ASSIGNMENT: Starting at the first line of the data below, retype every line up to and including the one containing "(** ** The policy *)".

DATA SUPPLIED:

(* ===== verification/ReportSLA.v ===== *)
(** * internal/app/report_sla.go: remediation targets

    The per-workspace policy of target days by severity, kept with all its
    revisions, and the deadlines of the open work under it.  A group of
    correlated findings is due from the oldest of its members.  Database
    sessions run in UTC, so [interval '1 day'] is 86400 seconds. *)
From S2P Require Import Prelude GoLib Encoding Tx ReportAdapter Schema Auth Paging WorkViews Work Reports.
Local Open Scope Z_scope.

Definition dayMicros : Z := 24 * 3600 * 1000000.
Definition remediationSLAVerificationReason : string :=
  "Remediation SLA status is a time-to-workflow target; it does not verify safety, resolution, or risk acceptance.".

(** ** The policy *)

Definition ReportSLAPolicy : Type := string * SLAPolicyRow.

Definition validSLATargets (critical high medium low info : Z) : bool :=
  (1 <=? critical) && (info <=? 3650) &&
  (critical <=? high) && (high <=? medium) && (medium <=? low) && (low <=? info).

Definition readReportSLAPolicy (workspace : string) : M DB ReportSLAPolicy :=
  query (λ _ db, match t_slaPolicies db !! workspace with
                 | Some p => Ok (workspace, p)
                 | None => Err ErrNoRows
                 end).

Definition getReportSLAPolicy (rawQuery workspace : string) : M DB ReportSLAPolicy :=
  guard (rawQuery ==? "") errInvalid ;;;
  readReportSLAPolicy workspace.

Record slaInput := {
  inRevision : Z; inCriticalDays : Z; inHighDays : Z; inMediumDays : Z; inLowDays : Z; inInfoDays : Z;
  inRationale : string }.

Definition sameTargets (p : SLAPolicyRow) (i : slaInput) : bool :=
  (sla_critical_days p =? inCriticalDays i) && (sla_high_days p =? inHighDays i) &&
  (sla_medium_days p =? inMediumDays i) && (sla_low_days p =? inLowDays i) &&
  (sla_info_days p =? inInfoDays i) && (sla_rationale p ==? inRationale i).

Definition nextPolicy (current : SLAPolicyRow) (i : slaInput) (actor : User) (at_ : Z) : SLAPolicyRow :=
  {| sla_critical_days := inCriticalDays i; sla_high_days := inHighDays i; sla_medium_days := inMediumDays i;
     sla_low_days := inLowDays i; sla_info_days := inInfoDays i; sla_revision := sla_revision current + 1;
     sla_approved_by := Some (UserID actor, UserName actor); sla_rationale := inRationale i;
     sla_created_at := sla_created_at current; sla_updated_at := at_ |}.

(** The row of report_sla_policy_revisions, created when the policy was updated. *)
Definition revisionRow (p : SLAPolicyRow) : SLAPolicyRow :=
  {| sla_critical_days := sla_critical_days p; sla_high_days := sla_high_days p;
     sla_medium_days := sla_medium_days p; sla_low_days := sla_low_days p; sla_info_days := sla_info_days p;
     sla_revision := sla_revision p; sla_approved_by := sla_approved_by p; sla_rationale := sla_rationale p;
     sla_created_at := sla_updated_at p; sla_updated_at := sla_updated_at p |}.

Definition updatePolicyTx (workspace : string) (session : authenticatedSession) (input : slaInput)
    : M DB ReportSLAPolicy :=
  role <- sessionRole session workspace ;;
  guard (role ==? "admin") errForbidden ;;;
  current <- readReportSLAPolicy workspace ;;
  guard (sla_revision (snd current) =? inRevision input) errConflict ;;;
  guard (negb (sameTargets (snd current) input)) errConflict ;;;
  at_ <- now ;;
  let next := nextPolicy (snd current) input (SessUser session) at_ in
  updated <- stmt (λ _ db,
    match t_slaPolicies db !! workspace with
    | Some p =>
        if sla_revision p =? sla_revision (snd current) then
          if isSome (t_users db !! UserID (SessUser session))
          then Ok (true, with_slaPolicies (<[workspace := next]> (t_slaPolicies db)) db)
          else Err ErrConstraint
        else Ok (false, db)
    | None => Ok (false, db)
    end) ;;
  guard updated errConflict ;;;
  insertInto t_slaRevisions with_slaRevisions noCheck (workspace, sla_revision next) (revisionRow next) ;;;
  ret (workspace, next).

Definition updateReportSLAPolicy (rawQuery workspace : string) (session : authenticatedSession) (input : slaInput)
    : M DB ReportSLAPolicy :=
  guard (rawQuery ==? "") errInvalid ;;;
  guard ((1 <=? inRevision input) &&
    validSLATargets (inCriticalDays input) (inHighDays input) (inMediumDays input) (inLowDays input) (inInfoDays input) &&
    validText (inRationale input) 8192) errInvalid ;;;
  transaction (updatePolicyTx workspace session input).

(** ** Deadlines: [remediationSLARowsCTE] *)

(** [active_members]: the primary and the member of each active group. *)
Definition activeMember (workspace : string) (db : DB) (m : MemberRow) : option (string * string) :=
  match t_correlations db !! m_correlation_id m with
  | Some c =>
      if (g_workspace_id c ==? workspace) && (m_workspace_id m ==? g_workspace_id c) && g_active c &&
         negb (isSome (m_released m))
      then Some (g_primary_finding_id c, m_finding_id m) else None
  | None => None
  end.
Definition activeMembers (workspace : string) (db : DB) : list (string * string) :=
  omap (λ r, activeMember workspace db r.2) (map_to_list (t_members db)).

(** [min(...)] of a column, NULL over no rows. *)
Definition earlier (a : Z) (b : option Z) : option Z :=
  match b with Some y => Some (Z.min a y) | None => Some a end.
Definition minTime (l : list Z) : option Z := foldr earlier None l.

(** [effective_ages], and the age of a finding that leads no group. *)
Definition memberAge (workspace : string) (db : DB) (id : string) : option Z :=
  match t_findings db !! id with
  | Some f => if f_workspace_id f ==? workspace then Some (f_first_observed_at f) else None
  | None => None
  end.
Definition effectiveAge (workspace : string) (db : DB) (id : string) : option Z :=
  minTime (omap (λ am : string * string, if am.1 ==? id then memberAge workspace db am.2 else None)
    (activeMembers workspace db)).
Definition effectiveFirstObservedAt (workspace : string) (db : DB) (id : string) (f : FindingRow) : Z :=
  default (f_first_observed_at f) (effectiveAge workspace db id).

Definition hiddenMember (workspace : string) (db : DB) (id : string) : bool :=
  existsb (λ am : string * string, (am.2 ==? id) && (am.1 !=? id)) (activeMembers workspace db).

Definition visibleSLA (workspace : string) (db : DB) (id : string) (f : FindingRow) : bool :=
  (f_workspace_id f ==? workspace) && (d_workflow_state (f_decision f) !=? "resolved") &&
  negb (hiddenMember workspace db id).

Definition targetDays (p : SLAPolicyRow) (severity : string) : Z :=
  if severity ==? "critical" then sla_critical_days p
  else if severity ==? "high" then sla_high_days p
  else if severity ==? "medium" then sla_medium_days p
  else if severity ==? "low" then sla_low_days p
  else sla_info_days p.

(** The deadline of a finding; [None] when it is not one of the rows. *)
Definition dueAt (workspace : string) (db : DB) (id : string) (f : FindingRow) : option Z :=
  if visibleSLA workspace db id f && isSome (assetName db f) then
    (λ p, effectiveFirstObservedAt workspace db id f + targetDays p (p_severity (f_projection f)) * dayMicros)
      <$> t_slaPolicies db !! workspace
  else None.

Definition slaStatus (at_ due : Z) : string := if due <? at_ then "breached" else "within-target".
Definition overdueSeconds (at_ due : Z) : Z := Z.max 0 (at_ - due) / 1000000.

(** [count( * ) FILTER (WHERE cond)] over [sla_rows]. *)
Definition slaFilter (workspace : string) (db : DB) (cond : FindingRow → Z → bool) (id : string) (f : FindingRow) : bool :=
  match dueAt workspace db id f with Some due => cond f due | None => false end.
Definition countSLA (workspace : string) (db : DB) (cond : FindingRow → Z → bool) : Z :=
  countRows (slaFilter workspace db cond) (t_findings db).

(** ** The summary *)

Record SLACounts := { SevTracked : Z; SevBreached : Z }.
Record SLATotals := { Tracked : Z; WithinTarget : Z; Breached : Z }.
Record SLASeverities := {
  SLACritical : SLACounts; SLAHigh : SLACounts; SLAMedium : SLACounts; SLALow : SLACounts; SLAInfo : SLACounts }.
Record RemediationSLASummary := {
  SumWorkspaceID : string; SumAsOf : Z; SumPolicy : ReportSLAPolicy; SumTotals : SLATotals;
  SumBySeverity : SLASeverities; SumVerification : string * string }.

Definition severityCounts (workspace : string) (at_ : Z) (db : DB) (severity : string) : SLACounts :=
  {| SevTracked := countSLA workspace db (λ f _, p_severity (f_projection f) ==? severity);
     SevBreached := countSLA workspace db (λ f due,
       (p_severity (f_projection f) ==? severity) && (slaStatus at_ due ==? "breached")) |}.

Definition slaTotals (workspace : string) (at_ : Z) (db : DB) : SLATotals * SLASeverities :=
  ({| Tracked := countSLA workspace db (λ _ _, true);
      WithinTarget := countSLA workspace db (λ _ due, slaStatus at_ due ==? "within-target");
      Breached := countSLA workspace db (λ _ due, slaStatus at_ due ==? "breached") |},
   {| SLACritical := severityCounts workspace at_ db "critical"; SLAHigh := severityCounts workspace at_ db "high";
      SLAMedium := severityCounts workspace at_ db "medium"; SLALow := severityCounts workspace at_ db "low";
      SLAInfo := severityCounts workspace at_ db "info" |}).

Definition reportSLA (rawQuery workspace : string) : M DB RemediationSLASummary :=
  guard (rawQuery ==? "") errInvalid ;;;
  transaction (
    t <- nowNanos ;;
    policy <- readReportSLAPolicy workspace ;;
    totals <- query (λ _ db, Ok (slaTotals workspace (micros t) db)) ;;
    ret {| SumWorkspaceID := workspace; SumAsOf := t; SumPolicy := policy; SumTotals := fst totals;
           SumBySeverity := snd totals; SumVerification := ("not-run", remediationSLAVerificationReason) |}).

(** ** The findings behind it *)

Record RemediationSLAFinding := {
  slFindingID : string; slTitle : string; slAssetID : string; slAssetName : string; slSeverity : string;
  slOwnerID : option string; slOwnerName : option string; slWorkflowState : string; slDisposition : string;
  slSourceState : string; slFirstObservedAt : Z; slDueAt : Z; slTargetDays : Z; slStatus : string;
  slOverdueSeconds : Z }.

Definition slaRow (workspace : string) (at_ : Z) (db : DB) (r : string * FindingRow) : RemediationSLAFinding :=
  let '(id, f) := r in
  let d := f_decision f in let p := f_projection f in
  let due := default 0 (dueAt workspace db id f) in
  {| slFindingID := id; slTitle := p_title p; slAssetID := f_asset_id f;
     slAssetName := default "" (assetName db f); slSeverity := p_severity p; slOwnerID := d_owner_id d;
     slOwnerName := ownerName db f; slWorkflowState := d_workflow_state d; slDisposition := d_disposition d;
     slSourceState := p_source_state p; slFirstObservedAt := effectiveFirstObservedAt workspace db id f;
     slDueAt := due;
     slTargetDays := default 0 ((λ q, targetDays q (p_severity p)) <$> t_slaPolicies db !! workspace);
     slStatus := slaStatus at_ due; slOverdueSeconds := overdueSeconds at_ due |}.

Definition remediationSLAFindingParameters (query : urlQuery) : Res (string * (nat * string)) :=
  if negb (onlyKeys ["status"; "limit"; "cursor"] query) then Err errInvalid
  else let status := queryGet query "status" in
       if (status !=? "breached") && (status !=? "within-target") then Err errInvalid
       else match drilldownPage query with Ok p => Ok (status, p) | Err e => Err e end.

(** The headers X-ASPM-SLA-As-Of ([None] when empty, [Some None] when
    time.Parse refuses it) and X-ASPM-SLA-Policy-Revision. *)
Definition remediationSLAEvaluationTime (rawTime : option (option Z)) (rawRevision workspace : string) (now : Z)
    : M DB Z :=
  match rawTime with
  | None => guard (rawRevision ==? "") errInvalid ;;; ret now
  | Some parsed =>
      guard (rawRevision !=? "") errInvalid ;;;
      match parsed, ParseInt rawRevision with
      | Some asOf, Some revision =>
          guard (negb (now <? asOf) && negb (revision <? 1)) errInvalid ;;;
          current <- query (λ _ db, match t_slaPolicies db !! workspace with
                                    | Some p => Ok (sla_revision p)
                                    | None => Err ErrNoRows
                                    end) ;;
          guard (current =? revision) errConflict ;;;
          ret asOf
      | _, _ => throw errInvalid
      end
  end.

Definition reportSLAFindingPage (query_ : urlQuery) (rawTime : option (option Z)) (rawRevision workspace : string)
    : M DB (list RemediationSLAFinding * Z * option string) :=
  p <- fromRes (remediationSLAFindingParameters query_) ;;
  let '(status, (limit, cursor)) := p in
  transaction (
    t <- nowNanos ;;
    asOf <- remediationSLAEvaluationTime rawTime rawRevision workspace t ;;
    let at_ := micros asOf in
    total <- query (λ _ db, Ok (countSLA workspace db (λ _ due, slaStatus at_ due ==? status))) ;;
    items <- query (λ _ db, Ok (take (limit + 1) (slaRow workspace at_ db <$>
      rowsAfter (slaFilter workspace db (λ _ due, slaStatus at_ due ==? status)) (t_findings db) cursor))) ;;
    let page := cutPage slFindingID limit items in
    ret (fst page, total, snd page)).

EXERCISE RESULT:
(* ===== verification/ReportSLA.v ===== *)
(** * internal/app/report_sla.go: remediation targets

    The per-workspace policy of target days by severity, kept with all its
    revisions, and the deadlines of the open work under it.  A group of
    correlated findings is due from the oldest of its members.  Database
    sessions run in UTC, so [interval '1 day'] is 86400 seconds. *)
From S2P Require Import Prelude GoLib Encoding Tx ReportAdapter Schema Auth Paging WorkViews Work Reports.
Local Open Scope Z_scope.

Definition dayMicros : Z := 24 * 3600 * 1000000.
Definition remediationSLAVerificationReason : string :=
  "Remediation SLA status is a time-to-workflow target; it does not verify safety, resolution, or risk acceptance.".

(** ** The policy *)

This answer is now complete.